Bref, aucune occasion de sauvetage ne s’était offerte, lorsque tous les trois revinrent à l’hôtel pour le dîner. La soirée ne se prolongea pas. Chacun regagna sa chambre dès neuf heures. Agathocle, qui ne rêvait jamais, ne rêva pas de Louise, et Louise, dont le sommeil était toujours embelli d’agréables rêves, ne rêva pas d’Agathocle…

Le lendemain, à huit heures, Patrice heurta toutes les portes d’un petit coup discret. On obéit au signal de ce ponctuel serviteur, on prit un premier déjeuner au café ou au chocolat, chacun selon son goût, on régla les dépenses de l’hôtel, et l’on se rendit pédestrement à la gare.

Cette fois, M. Dardentor et ses compagnons occupèrent à eux seuls les huit places du compartiment. Ce ne devait d’ailleurs être que pour un trajet très court, entre Saint-Denis du Sig et la station de Perregaux.

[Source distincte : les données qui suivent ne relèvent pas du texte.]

(** C6, as the code has it.  When the cache holds items at location L, each
    an object with a display text, a hint (a text or null) and an
    insertion, a consume at L on a supported view of permitted size returns
    those items, each as its label and its insertion, and leaves the cache
    empty with no location; a second consume at L that follows at once
    returns no items. *)
Theorem completions_cache_one_shot (view view' : View) (prefix prefix' : string)
  (L : Z) (entries : list json) (pairs : list (string * json)) (w : World) :
  _is_view_supported view = true ->
  _check_view_size view = true ->
  CH_received_completions w = JList entries ->
  entries <> [] ->
  CH_last_location w = Some L ->
  all_presented entries = Some pairs ->
  let first := CompletionsHandler.on_query_completions view prefix [L] w in
  fst first = Ret (Some pairs) /\
  List.length pairs = List.length entries /\
  CH_received_completions (snd first) = JList [] /\
  CH_last_location (snd first) = None /\
  fst (CompletionsHandler.on_query_completions view' prefix' [L] (snd first))
  = Ret None.
Proof.
  intros supported size_ok cached some_items located shown first.
  subst first.
  rewrite (consume_presented view prefix L entries pairs w
             supported size_ok located cached some_items shown).
  cbn [fst snd].
  refine (conj eq_refl (conj _ (conj eq_refl (conj eq_refl _)))).
  - clear - shown. revert pairs shown.
    induction entries as [|c rest IH]; intros pairs shown.
    + injection shown as <-. reflexivity.
    + cbn [all_presented] in shown.
      destruct (presented c); [ | discriminate shown ].
      destruct (all_presented rest) as [others|]; [ | discriminate shown ].
      injection shown as <-. cbn [List.length]. now rewrite (IH others).
  - apply consume_nothing_cached. reflexivity.
Qed.

(** C10 fails on an entry that cannot be read.  When the cache holds, at
    location L, a list with an entry that is not an object or that lacks
    ['display'], ['hint'] or ['insert'], a consume at L that reaches the
    locked section ends in the exception of the first such entry before the
    two assignments that empty the cache: the world is as it was, the cache
    and its location included, and the next consume at L ends in the same
    exception. *)
Theorem unreadable_entry_blocks_reset (view view' : View)
  (prefix prefix' : string) (L : Z) (entries : list json) (e : exn)
  (w : World) :
  _is_view_supported view = true ->
  _check_view_size view = true ->
  _is_view_supported view' = true ->
  _check_view_size view' = true ->
  CH_received_completions w = JList entries ->
  CH_last_location w = Some L ->
  first_error entries = Some e ->
  let first := CompletionsHandler.on_query_completions view prefix [L] w in
  first = (Raise e, w) /\
  (e = KeyError \/ e = TypeError) /\
  CH_received_completions (snd first) = JList entries /\
  CH_last_location (snd first) = Some L /\
  CompletionsHandler.on_query_completions view' prefix' [L] (snd first)
  = (Raise e, w).
Proof.
  intros supported size_ok supported' size_ok' cached located failed first.
  subst first.
  rewrite (consume_error view prefix L entries e w
             supported size_ok located cached failed).
  cbn [snd].
  refine (conj eq_refl (conj _ (conj cached (conj located _)))).
  - clear - failed. induction entries as [|c rest IH];
      [ discriminate failed | ].
    cbn [first_error] in failed.
    destruct (entry_error c) as [e0|] eqn:first; [ | exact (IH failed) ].
    injection failed as <-. unfold entry_error in first.
    destruct c as [| | | | | |fields];
      try (injection first as <-; now right).
    destruct (dict_get "display" fields), (dict_get "hint" fields),
             (dict_get "insert" fields);
      try discriminate first; injection first as <-; now left.
  - exact (consume_error view' prefix' L entries e w
             supported' size_ok' located cached failed).
Qed.

(** What a fetch does when the service answers 200 with a body that decodes
    to an object with ['completions']. *)
Lemma fetch_run (view : View) (data : FetchData) (resp : Response)
  (body : bytes) (resp_data stored : json) (w : World) :
  status resp = 200 ->
  body <> [] ->
  json_loads body = inr resp_data ->
  py_getitem resp_data "completions" = Ret stored ->
  CompletionsHandler._request_completions view data (Responded resp body) w =
  (Ret tt,
   set_trace (trace w ++ [HttpPost "/clientapi/editor/completions" data;
                          RunCommand view "auto_complete"])%list
     (set_CH_last_location (Some (fd_cursor_runes data))
        (set_CH_received_completions (or_empty_list stored) w))).
Proof.
  intros ok some_body decoded found.
  unfold CompletionsHandler._request_completions, kited_post, answer_of,
    try_except, bind, emit, modify, ret, CompletionsHandler._run_auto_complete,
    run_command, loads, lift.
  cbn. rewrite ok.
  destruct body as [|b bs]; [ contradiction | ]. cbn.
  rewrite decoded. cbn. rewrite found. cbn.
  unfold set_trace, set_CH_last_location, set_CH_received_completions. cbn.
  rewrite <- app_assoc. reflexivity.
Qed.

(** C2, as the code has it.  After a completions fetch has stored the
    entries it received for location L1, each an object with a display
    text, a hint (a text or null) and an insertion, a consume at location
    L2 (supported view of permitted size, one location) returns items if
    and only if L1 = L2 and the stored list is not empty, and then it
    returns the stored entries, each as its label and its insertion; when
    L1 and L2 differ it returns no items, and it logs the location mismatch
    exactly when the stored list is not empty. *)
Theorem completions_location_exact (fetch_view view : View) (data : FetchData)
  (resp : Response) (body : bytes) (resp_data stored : json)
  (entries : list json) (pairs : list (string * json))
  (prefix : string) (L2 : Z) (w : World) :
  status resp = 200 ->
  body <> [] ->
  json_loads body = inr resp_data ->
  py_getitem resp_data "completions" = Ret stored ->
  or_empty_list stored = JList entries ->
  all_presented entries = Some pairs ->
  _is_view_supported view = true ->
  _check_view_size view = true ->
  let L1 := fd_cursor_runes data in
  let fetched :=
    snd (CompletionsHandler._request_completions fetch_view data
                                                 (Responded resp body) w) in
  let consumed :=
    CompletionsHandler.on_query_completions view prefix [L2] fetched in
  (CH_received_completions fetched = JList entries /\
   CH_last_location fetched = Some L1) /\
  ((exists l, fst consumed = Ret (Some l)) <-> (L1 = L2 /\ entries <> [])) /\
  (L1 = L2 -> entries <> [] -> fst consumed = Ret (Some pairs)) /\
  (L1 <> L2 -> fst consumed = Ret None) /\
  (L1 <> L2 -> entries <> [] ->
   trace (snd consumed)
   = (trace fetched ++ [Log (LocationMismatch (Some L1) L2)])%list) /\
  (L1 = L2 \/ entries = [] -> trace (snd consumed) = trace fetched).
Proof.
  intros ok some_body decoded found listed shown supported size_ok
         L1 fetched consumed.
  subst consumed fetched.
  rewrite (fetch_run fetch_view data resp body resp_data stored w
             ok some_body decoded found).
  cbn [snd]. rewrite listed. rewrite consume_run by assumption.
  cbn [fst snd CH_received_completions CH_last_location set_trace
       set_CH_last_location set_CH_received_completions trace].
  fold L1. unfold CompletionsHandler.at_location.
  destruct (Z.eqb_spec L1 L2) as [same | differ];
    destruct entries as [|c cs] eqn:held;
    cbn [truthy andb negb py_iter];
    try rewrite (for_each_presented (c :: cs) pairs _ shown);
    cbn [fst snd CH_received_completions CH_last_location set_trace
         set_CH_last_location set_CH_received_completions trace];
    (split; [ split; reflexivity | ]);
    (split; [ split; [ intros [l E]; discriminate E || (split; [ assumption | discriminate ])
                     | intros [E1 E2]; try contradiction; eauto ] | ]);
    repeat split; intros; try contradiction; try reflexivity;
    try match goal with
        | D : _ \/ _ |- _ => destruct D; [ contradiction | discriminate ]
        end.
Qed.

End Completions.

Lemma completions_location_exact_witness :
  let fetched := Scenario.world_with_completions in
  let consumed :=
    CompletionsHandler.on_query_completions (H := Scenario.scenario_host)
      Scenario.small_view "fo" [5] fetched in
  CH_last_location fetched = Some 5 /\
  fst consumed
  = Ret (Some [("foo" ++ TAB ++ "function ⟠", JStr "foo()")%string]) /\
  fst (CompletionsHandler.on_query_completions (H := Scenario.scenario_host)
         Scenario.small_view "fo" [6] fetched) = Ret None.
Proof.
  pose proof (completions_location_exact (H := Scenario.scenario_host)
                Scenario.small_view Scenario.small_view
                (Scenario.fetch_data Scenario.small_view 5)
                (mkResponse 200) Scenario.completions_body
                Scenario.completions_response (JList [Scenario.item_foo])
                [Scenario.item_foo]
                [("foo" ++ TAB ++ "function ⟠", JStr "foo()")%string] "fo")
    as exact.
  split; [ reflexivity | split ].
  - apply (exact 5 init_world); try reflexivity; discriminate.
  - apply (exact 6 init_world); try reflexivity; discriminate.
Defined.

(** C2 as stated fails: a fetch that stored an empty list at location 5 is
    followed by a consume at location 5 that returns no items. *)
Lemma location_match_returns_nothing :
  let fetched := Scenario.world_with_no_completions in
  let consumed :=
    CompletionsHandler.on_query_completions (H := Scenario.scenario_host)
      Scenario.small_view "fo" [5] fetched in
  CH_last_location fetched = Some 5 /\
  fst consumed = Ret None /\
  ~ ((exists l, fst consumed = Ret (Some l)) <-> 5 = 5).
Proof.
  split; [ reflexivity | split; [ reflexivity | ] ].
  intros [_ returned]. destruct (returned eq_refl) as [l E].
  vm_compute in E. discriminate E.
Qed.

Lemma completions_cache_one_shot_witness :
  let w := Scenario.world_with_completions in
  let first :=
    CompletionsHandler.on_query_completions (H := Scenario.scenario_host)
      Scenario.small_view "fo" [5] w in
  fst first
  = Ret (Some [("foo" ++ TAB ++ "function ⟠", JStr "foo()")%string]) /\
  CH_received_completions (snd first) = JList [] /\
  CH_last_location (snd first) = None /\
  fst (CompletionsHandler.on_query_completions (H := Scenario.scenario_host)
         Scenario.small_view "fo" [5] (snd first)) = Ret None.
Proof.
  destruct (completions_cache_one_shot (H := Scenario.scenario_host)
              Scenario.small_view Scenario.small_view "fo" "fo" 5
              [Scenario.item_foo]
              [("foo" ++ TAB ++ "function ⟠", JStr "foo()")%string]
              Scenario.world_with_completions)
    as (returned & _ & no_items & no_location & second);
    try reflexivity; [ discriminate | ].
  exact (conj returned (conj no_items (conj no_location second))).
Defined.

(** C6 as stated fails: the cache holds an item at location 5, and a consume
    at location 5 on a view over the size ceiling returns no items and
    leaves the cache as it is. *)
Lemma oversized_consume_keeps_cache :
  let w := Scenario.world_with_completions in
  let first :=
    CompletionsHandler.on_query_completions (H := Scenario.scenario_host)
      Scenario.oversized_view "fo" [5] w in
  CH_received_completions w = JList [Scenario.item_foo] /\
  CH_last_location w = Some 5 /\
  fst first = Ret None /\
  CH_received_completions (snd first) = JList [Scenario.item_foo] /\
  CH_last_location (snd first) = Some 5 /\
  ~ (exists items, fst first = Ret (Some items)) /\
  ~ cache_empty (snd first).
Proof.
  repeat split; try reflexivity.
  - intros [items E]. discriminate E.
  - intros [E _]. discriminate E.
Qed.

Lemma unreadable_entry_blocks_reset_witness :
  let w := Scenario.world_with_hintless_entry in
  let first :=
    CompletionsHandler.on_query_completions (H := Scenario.scenario_host)
      Scenario.small_view "fo" [5] w in
  CH_received_completions w = JList [Scenario.item_without_hint] /\
  CH_last_location w = Some 5 /\
  first = (Raise KeyError, w) /\
  CompletionsHandler.on_query_completions (H := Scenario.scenario_host)
    Scenario.small_view "fo" [5] (snd first)
  = (Raise KeyError, w).
Proof.
  destruct (unreadable_entry_blocks_reset (H := Scenario.scenario_host)
              Scenario.small_view Scenario.small_view "fo" "fo" 5
              [Scenario.item_without_hint] KeyError
              Scenario.world_with_hintless_entry)
    as (raised & _ & _ & _ & again);
    try reflexivity.
  exact (conj eq_refl (conj eq_refl (conj raised again))).
Defined.

(** ** The signatures state *)

Lemma locked_writes_app (a b : list Event) :
  forall held,
    locked_writes held (a ++ b)
    = locked_writes held a && locked_writes (held_after held a) b.
Proof.
  induction a as [|e a IH]; intros held; [ reflexivity | ].
  destruct e; cbn [app locked_writes held_after]; rewrite ?IH;
    try reflexivity.
  now rewrite andb_assoc.
Qed.

Lemma pres_invariant_emit (e : Event) :
  (forall f, e <> Write f) -> pres signatures_invariant (emit e).
Proof.
  intros not_write w [Hcall Hlocked]. split; [ exact Hcall | ].
  unfold world_after, emit, modify. cbn.
  rewrite locked_writes_app, Hlocked.
  destruct e; try reflexivity. now elim (not_write f).
Qed.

Après un court arrêt à Mocta-Douz, hameau européen, situé à dix-sept kilomètres de Saint-Denis, le train stoppa huit kilomètres plus loin.

Perregaux, simple bourgade de trois mille habitants, dont seize cents indigènes, est arrosée par l’Habra au centre d’une plaine de trente-six mille hectares, d’une fécondité merveilleuse. C’est en cet endroit que se coupent le chemin de fer d’Oran à Alger, et celui d’Arzeu, port de la côte septentrionale, qui descend jusqu’à Saïda.